### TO DO
Will you write out all the entries below exactly?

### SOURCE MATERIAL
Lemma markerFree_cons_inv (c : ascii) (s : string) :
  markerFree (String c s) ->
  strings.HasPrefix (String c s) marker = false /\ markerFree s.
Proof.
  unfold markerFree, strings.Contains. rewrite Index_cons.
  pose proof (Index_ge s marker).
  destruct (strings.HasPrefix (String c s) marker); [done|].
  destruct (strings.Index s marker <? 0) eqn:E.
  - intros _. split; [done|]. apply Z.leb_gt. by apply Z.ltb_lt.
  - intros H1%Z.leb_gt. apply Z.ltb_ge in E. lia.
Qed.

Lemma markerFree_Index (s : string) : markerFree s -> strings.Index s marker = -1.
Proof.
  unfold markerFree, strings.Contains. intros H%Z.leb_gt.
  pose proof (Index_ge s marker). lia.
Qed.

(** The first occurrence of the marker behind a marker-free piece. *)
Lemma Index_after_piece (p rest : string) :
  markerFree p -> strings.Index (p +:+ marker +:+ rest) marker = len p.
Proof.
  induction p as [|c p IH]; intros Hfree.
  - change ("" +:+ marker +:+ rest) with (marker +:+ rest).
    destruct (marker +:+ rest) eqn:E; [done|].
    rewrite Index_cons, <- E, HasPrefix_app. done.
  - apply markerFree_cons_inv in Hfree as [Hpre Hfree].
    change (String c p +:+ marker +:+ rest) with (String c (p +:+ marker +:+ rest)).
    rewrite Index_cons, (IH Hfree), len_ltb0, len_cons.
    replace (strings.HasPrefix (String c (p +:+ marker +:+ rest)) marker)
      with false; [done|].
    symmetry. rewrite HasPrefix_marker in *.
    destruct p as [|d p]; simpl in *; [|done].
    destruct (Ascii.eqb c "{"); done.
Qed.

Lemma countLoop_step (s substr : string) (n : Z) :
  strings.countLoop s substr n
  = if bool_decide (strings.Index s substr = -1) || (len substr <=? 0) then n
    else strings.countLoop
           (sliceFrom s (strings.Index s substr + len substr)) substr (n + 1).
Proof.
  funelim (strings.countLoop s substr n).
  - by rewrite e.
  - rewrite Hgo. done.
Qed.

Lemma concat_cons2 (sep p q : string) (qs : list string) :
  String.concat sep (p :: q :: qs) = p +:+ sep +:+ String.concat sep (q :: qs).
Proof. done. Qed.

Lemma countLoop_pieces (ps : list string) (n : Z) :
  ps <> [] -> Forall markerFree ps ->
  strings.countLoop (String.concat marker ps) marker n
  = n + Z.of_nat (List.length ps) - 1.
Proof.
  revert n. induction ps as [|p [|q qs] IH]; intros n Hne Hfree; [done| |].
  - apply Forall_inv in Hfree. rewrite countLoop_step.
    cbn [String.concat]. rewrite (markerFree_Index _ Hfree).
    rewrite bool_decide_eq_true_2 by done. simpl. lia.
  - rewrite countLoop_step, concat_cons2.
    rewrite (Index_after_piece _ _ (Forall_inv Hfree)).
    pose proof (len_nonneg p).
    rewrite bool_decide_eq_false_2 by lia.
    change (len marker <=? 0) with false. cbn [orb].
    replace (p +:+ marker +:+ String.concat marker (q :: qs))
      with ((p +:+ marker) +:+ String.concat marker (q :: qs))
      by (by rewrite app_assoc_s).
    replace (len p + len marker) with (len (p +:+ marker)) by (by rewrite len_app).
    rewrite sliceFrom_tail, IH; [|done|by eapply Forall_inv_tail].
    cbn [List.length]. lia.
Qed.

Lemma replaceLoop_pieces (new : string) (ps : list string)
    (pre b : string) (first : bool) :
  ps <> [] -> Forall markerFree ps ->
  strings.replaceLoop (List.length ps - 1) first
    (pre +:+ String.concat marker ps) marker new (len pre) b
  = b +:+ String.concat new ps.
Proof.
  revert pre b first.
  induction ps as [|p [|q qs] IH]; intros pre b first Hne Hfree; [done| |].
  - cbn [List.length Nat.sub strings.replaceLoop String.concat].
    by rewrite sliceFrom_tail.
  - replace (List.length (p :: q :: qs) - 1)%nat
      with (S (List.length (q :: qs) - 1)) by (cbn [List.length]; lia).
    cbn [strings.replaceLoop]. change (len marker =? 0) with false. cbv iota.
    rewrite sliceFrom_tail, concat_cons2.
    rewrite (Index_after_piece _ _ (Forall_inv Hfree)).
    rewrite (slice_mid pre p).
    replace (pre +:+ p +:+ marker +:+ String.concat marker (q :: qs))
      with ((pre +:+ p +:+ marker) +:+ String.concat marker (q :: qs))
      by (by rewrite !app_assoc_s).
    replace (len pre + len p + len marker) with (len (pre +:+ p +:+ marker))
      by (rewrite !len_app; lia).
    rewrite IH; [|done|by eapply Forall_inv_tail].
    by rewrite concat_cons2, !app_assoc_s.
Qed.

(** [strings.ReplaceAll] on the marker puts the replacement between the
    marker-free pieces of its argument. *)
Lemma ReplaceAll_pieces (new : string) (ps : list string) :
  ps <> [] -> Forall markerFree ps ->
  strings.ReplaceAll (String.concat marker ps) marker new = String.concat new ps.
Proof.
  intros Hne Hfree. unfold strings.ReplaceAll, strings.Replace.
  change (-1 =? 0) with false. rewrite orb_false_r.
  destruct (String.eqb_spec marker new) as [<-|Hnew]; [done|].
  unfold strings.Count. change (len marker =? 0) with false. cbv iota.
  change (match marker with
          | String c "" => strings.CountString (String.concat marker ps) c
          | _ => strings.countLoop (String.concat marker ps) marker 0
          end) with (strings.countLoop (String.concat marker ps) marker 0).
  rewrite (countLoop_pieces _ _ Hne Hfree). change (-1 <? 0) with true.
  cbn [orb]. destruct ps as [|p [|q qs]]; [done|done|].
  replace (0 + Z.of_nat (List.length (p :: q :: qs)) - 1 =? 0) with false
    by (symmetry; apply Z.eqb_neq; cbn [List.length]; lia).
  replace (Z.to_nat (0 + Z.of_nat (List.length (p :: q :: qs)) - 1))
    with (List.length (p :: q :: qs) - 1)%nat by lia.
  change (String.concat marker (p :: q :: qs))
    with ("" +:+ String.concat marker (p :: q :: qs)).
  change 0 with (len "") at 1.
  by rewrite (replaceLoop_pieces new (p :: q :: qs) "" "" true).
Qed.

### ANSWER BOX
Lemma markerFree_cons_inv (c : ascii) (s : string) :
  markerFree (String c s) ->
  strings.HasPrefix (String c s) marker = false /\ markerFree s.
Proof.
  unfold markerFree, strings.Contains. rewrite Index_cons.
  pose proof (Index_ge s marker).
  destruct (strings.HasPrefix (String c s) marker); [done|].
  destruct (strings.Index s marker <? 0) eqn:E.
  - intros _. split; [done|]. apply Z.leb_gt. by apply Z.ltb_lt.
  - intros H1%Z.leb_gt. apply Z.ltb_ge in E. lia.
Qed.

Lemma markerFree_Index (s : string) : markerFree s -> strings.Index s marker = -1.
Proof.
  unfold markerFree, strings.Contains. intros H%Z.leb_gt.
  pose proof (Index_ge s marker). lia.
Qed.

(** The first occurrence of the marker behind a marker-free piece. *)
Lemma Index_after_piece (p rest : string) :
  markerFree p -> strings.Index (p +:+ marker +:+ rest) marker = len p.
Proof.
  induction p as [|c p IH]; intros Hfree.
  - change ("" +:+ marker +:+ rest) with (marker +:+ rest).
    destruct (marker +:+ rest) eqn:E; [done|].
    rewrite Index_cons, <- E, HasPrefix_app. done.
  - apply markerFree_cons_inv in Hfree as [Hpre Hfree].
    change (String c p +:+ marker +:+ rest) with (String c (p +:+ marker +:+ rest)).
    rewrite Index_cons, (IH Hfree), len_ltb0, len_cons.
    replace (strings.HasPrefix (String c (p +:+ marker +:+ rest)) marker)
      with false; [done|].
    symmetry. rewrite HasPrefix_marker in *.
    destruct p as [|d p]; simpl in *; [|done].
    destruct (Ascii.eqb c "{"); done.
Qed.

Lemma countLoop_step (s substr : string) (n : Z) :
  strings.countLoop s substr n
  = if bool_decide (strings.Index s substr = -1) || (len substr <=? 0) then n
    else strings.countLoop
           (sliceFrom s (strings.Index s substr + len substr)) substr (n + 1).
Proof.
  funelim (strings.countLoop s substr n).
  - by rewrite e.
  - rewrite Hgo. done.
Qed.

Lemma concat_cons2 (sep p q : string) (qs : list string) :
  String.concat sep (p :: q :: qs) = p +:+ sep +:+ String.concat sep (q :: qs).
Proof. done. Qed.

Lemma countLoop_pieces (ps : list string) (n : Z) :
  ps <> [] -> Forall markerFree ps ->
  strings.countLoop (String.concat marker ps) marker n
  = n + Z.of_nat (List.length ps) - 1.
Proof.
  revert n. induction ps as [|p [|q qs] IH]; intros n Hne Hfree; [done| |].
  - apply Forall_inv in Hfree. rewrite countLoop_step.
    cbn [String.concat]. rewrite (markerFree_Index _ Hfree).
    rewrite bool_decide_eq_true_2 by done. simpl. lia.
  - rewrite countLoop_step, concat_cons2.
    rewrite (Index_after_piece _ _ (Forall_inv Hfree)).
    pose proof (len_nonneg p).
    rewrite bool_decide_eq_false_2 by lia.
    change (len marker <=? 0) with false. cbn [orb].
    replace (p +:+ marker +:+ String.concat marker (q :: qs))
      with ((p +:+ marker) +:+ String.concat marker (q :: qs))
      by (by rewrite app_assoc_s).
    replace (len p + len marker) with (len (p +:+ marker)) by (by rewrite len_app).
    rewrite sliceFrom_tail, IH; [|done|by eapply Forall_inv_tail].
    cbn [List.length]. lia.
Qed.

Lemma replaceLoop_pieces (new : string) (ps : list string)
    (pre b : string) (first : bool) :
  ps <> [] -> Forall markerFree ps ->
  strings.replaceLoop (List.length ps - 1) first
    (pre +:+ String.concat marker ps) marker new (len pre) b
  = b +:+ String.concat new ps.
Proof.
  revert pre b first.
  induction ps as [|p [|q qs] IH]; intros pre b first Hne Hfree; [done| |].
  - cbn [List.length Nat.sub strings.replaceLoop String.concat].
    by rewrite sliceFrom_tail.
  - replace (List.length (p :: q :: qs) - 1)%nat
      with (S (List.length (q :: qs) - 1)) by (cbn [List.length]; lia).
    cbn [strings.replaceLoop]. change (len marker =? 0) with false. cbv iota.
    rewrite sliceFrom_tail, concat_cons2.
    rewrite (Index_after_piece _ _ (Forall_inv Hfree)).
    rewrite (slice_mid pre p).
    replace (pre +:+ p +:+ marker +:+ String.concat marker (q :: qs))
      with ((pre +:+ p +:+ marker) +:+ String.concat marker (q :: qs))
      by (by rewrite !app_assoc_s).
    replace (len pre + len p + len marker) with (len (pre +:+ p +:+ marker))
      by (rewrite !len_app; lia).
    rewrite IH; [|done|by eapply Forall_inv_tail].
    by rewrite concat_cons2, !app_assoc_s.
Qed.

(** [strings.ReplaceAll] on the marker puts the replacement between the
    marker-free pieces of its argument. *)
Lemma ReplaceAll_pieces (new : string) (ps : list string) :
  ps <> [] -> Forall markerFree ps ->
  strings.ReplaceAll (String.concat marker ps) marker new = String.concat new ps.
Proof.
  intros Hne Hfree. unfold strings.ReplaceAll, strings.Replace.
  change (-1 =? 0) with false. rewrite orb_false_r.
  destruct (String.eqb_spec marker new) as [<-|Hnew]; [done|].
  unfold strings.Count. change (len marker =? 0) with false. cbv iota.
  change (match marker with
          | String c "" => strings.CountString (String.concat marker ps) c
          | _ => strings.countLoop (String.concat marker ps) marker 0
          end) with (strings.countLoop (String.concat marker ps) marker 0).
  rewrite (countLoop_pieces _ _ Hne Hfree). change (-1 <? 0) with true.
  cbn [orb]. destruct ps as [|p [|q qs]]; [done|done|].
  replace (0 + Z.of_nat (List.length (p :: q :: qs)) - 1 =? 0) with false
    by (symmetry; apply Z.eqb_neq; cbn [List.length]; lia).
  replace (Z.to_nat (0 + Z.of_nat (List.length (p :: q :: qs)) - 1))
    with (List.length (p :: q :: qs) - 1)%nat by lia.
  change (String.concat marker (p :: q :: qs))
    with ("" +:+ String.concat marker (p :: q :: qs)).
  change 0 with (len "") at 1.
  by rewrite (replaceLoop_pieces new (p :: q :: qs) "" "" true).
Qed.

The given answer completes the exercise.